/---
(* ===== verification/Context.v ===== *)
(** * CPace application inputs ([src/context.rs])

    The deterministic channel identifier, public context and associated data
    derived from an invitation and the resolved mailbox identifier. *)

From S2P Require Import Prelude External Wire Cddl WireCodec.

Definition CI_DOMAIN : string := "cbcl-pairing-ci/v1".
Definition AD_DOMAIN : string := "cbcl-pairing-ad/v1".
Definition CHANNEL_CONTEXT_DOMAIN : string := "cbcl-pairing-public-context/v1".

Inductive ContextError : Type :=
| ContextError_Invitation
| ContextError_MailboxMismatch
| ContextError_Encoding.

Record PairingContext := mkPairingContext {
  pc_channel_identifier : bytes;
  pc_channel_context : bytes;
  pc_session_id : bytes;
  pc_associated_data : bytes * bytes
}.

(** [map_or(Value::Null, ..)]. *)
Definition key_or_null (key : option bytes) : Value :=
  match key with Some k => VBytes k | None => VNull end.

Definition side_text (side : Side) : string :=
  match side with Side_Allocator => "allocator" | Side_Claimant => "claimant" end.

Definition associated_data_value (side : Side) (expected_key : option bytes) : Value :=
  VArray [VText AD_DOMAIN; VText (side_text side); key_or_null expected_key].

Definition channel_identifier_value (i : Invitation) (mailbox_id : bytes) : Value :=
  VArray [VText CI_DOMAIN; VInteger 1; VText SUITE_ID; VText (iv_application i); VText (iv_relay_origin i);
          VBytes mailbox_id; VArray [VText "allocator"; VText "claimant"]].

Definition channel_context_value (i : Invitation) (mailbox_id : bytes) : Value :=
  VArray [VText CHANNEL_CONTEXT_DOMAIN; VInteger 1; VText SUITE_ID; VText (iv_application i);
          VText (iv_relay_origin i); VBytes mailbox_id; key_or_null (iv_expected_allocator_key i);
          key_or_null (iv_expected_claimant_key i)].

Section Context.
Context `{Cbor, Cddl, UrlParser}.

Definition canonical (value : Value) : outcome ContextError bytes :=
  ok_or (to_canonical_vec value) ContextError_Encoding.

Definition derive (invitation : Invitation) (mailbox_id : bytes) : outcome ContextError PairingContext :=
  _ ← map_err (fun _ => ContextError_Invitation) (encode_invitation invitation);
  if match iv_locator invitation with
     | Locator_Direct expected => negb (bool_decide (expected = mailbox_id))
     | Locator_Nameplate _ => false
     end
  then Err ContextError_MailboxMismatch
  else
    channel_identifier ← canonical (channel_identifier_value invitation mailbox_id);
    allocator_data ← canonical (associated_data_value Side_Allocator (iv_expected_allocator_key invitation));
    claimant_data ← canonical (associated_data_value Side_Claimant (iv_expected_claimant_key invitation));
    channel_context ← canonical (channel_context_value invitation mailbox_id);
    Ok (mkPairingContext channel_identifier channel_context mailbox_id (allocator_data, claimant_data)).
End Context.

Definition associated_data (c : PairingContext) (side : Side) : bytes :=
  match side with Side_Allocator => (pc_associated_data c).1 | Side_Claimant => (pc_associated_data c).2 end.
\---
REQUIRED ACTION
Take the data above and reproduce it exactly.

ANSWER BOX
(* ===== verification/Context.v ===== *)
(** * CPace application inputs ([src/context.rs])

    The deterministic channel identifier, public context and associated data
    derived from an invitation and the resolved mailbox identifier. *)

From S2P Require Import Prelude External Wire Cddl WireCodec.

Definition CI_DOMAIN : string := "cbcl-pairing-ci/v1".
Definition AD_DOMAIN : string := "cbcl-pairing-ad/v1".
Definition CHANNEL_CONTEXT_DOMAIN : string := "cbcl-pairing-public-context/v1".

Inductive ContextError : Type :=
| ContextError_Invitation
| ContextError_MailboxMismatch
| ContextError_Encoding.

Record PairingContext := mkPairingContext {
  pc_channel_identifier : bytes;
  pc_channel_context : bytes;
  pc_session_id : bytes;
  pc_associated_data : bytes * bytes
}.

(** [map_or(Value::Null, ..)]. *)
Definition key_or_null (key : option bytes) : Value :=
  match key with Some k => VBytes k | None => VNull end.

Definition side_text (side : Side) : string :=
  match side with Side_Allocator => "allocator" | Side_Claimant => "claimant" end.

Definition associated_data_value (side : Side) (expected_key : option bytes) : Value :=
  VArray [VText AD_DOMAIN; VText (side_text side); key_or_null expected_key].

Definition channel_identifier_value (i : Invitation) (mailbox_id : bytes) : Value :=
  VArray [VText CI_DOMAIN; VInteger 1; VText SUITE_ID; VText (iv_application i); VText (iv_relay_origin i);
          VBytes mailbox_id; VArray [VText "allocator"; VText "claimant"]].

Definition channel_context_value (i : Invitation) (mailbox_id : bytes) : Value :=
  VArray [VText CHANNEL_CONTEXT_DOMAIN; VInteger 1; VText SUITE_ID; VText (iv_application i);
          VText (iv_relay_origin i); VBytes mailbox_id; key_or_null (iv_expected_allocator_key i);
          key_or_null (iv_expected_claimant_key i)].

Section Context.
Context `{Cbor, Cddl, UrlParser}.

Definition canonical (value : Value) : outcome ContextError bytes :=
  ok_or (to_canonical_vec value) ContextError_Encoding.

Definition derive (invitation : Invitation) (mailbox_id : bytes) : outcome ContextError PairingContext :=
  _ ← map_err (fun _ => ContextError_Invitation) (encode_invitation invitation);
  if match iv_locator invitation with
     | Locator_Direct expected => negb (bool_decide (expected = mailbox_id))
     | Locator_Nameplate _ => false
     end
  then Err ContextError_MailboxMismatch
  else
    channel_identifier ← canonical (channel_identifier_value invitation mailbox_id);
    allocator_data ← canonical (associated_data_value Side_Allocator (iv_expected_allocator_key invitation));
    claimant_data ← canonical (associated_data_value Side_Claimant (iv_expected_claimant_key invitation));
    channel_context ← canonical (channel_context_value invitation mailbox_id);
    Ok (mkPairingContext channel_identifier channel_context mailbox_id (allocator_data, claimant_data)).
End Context.

Definition associated_data (c : PairingContext) (side : Side) : bytes :=
  match side with Side_Allocator => (pc_associated_data c).1 | Side_Claimant => (pc_associated_data c).2 end.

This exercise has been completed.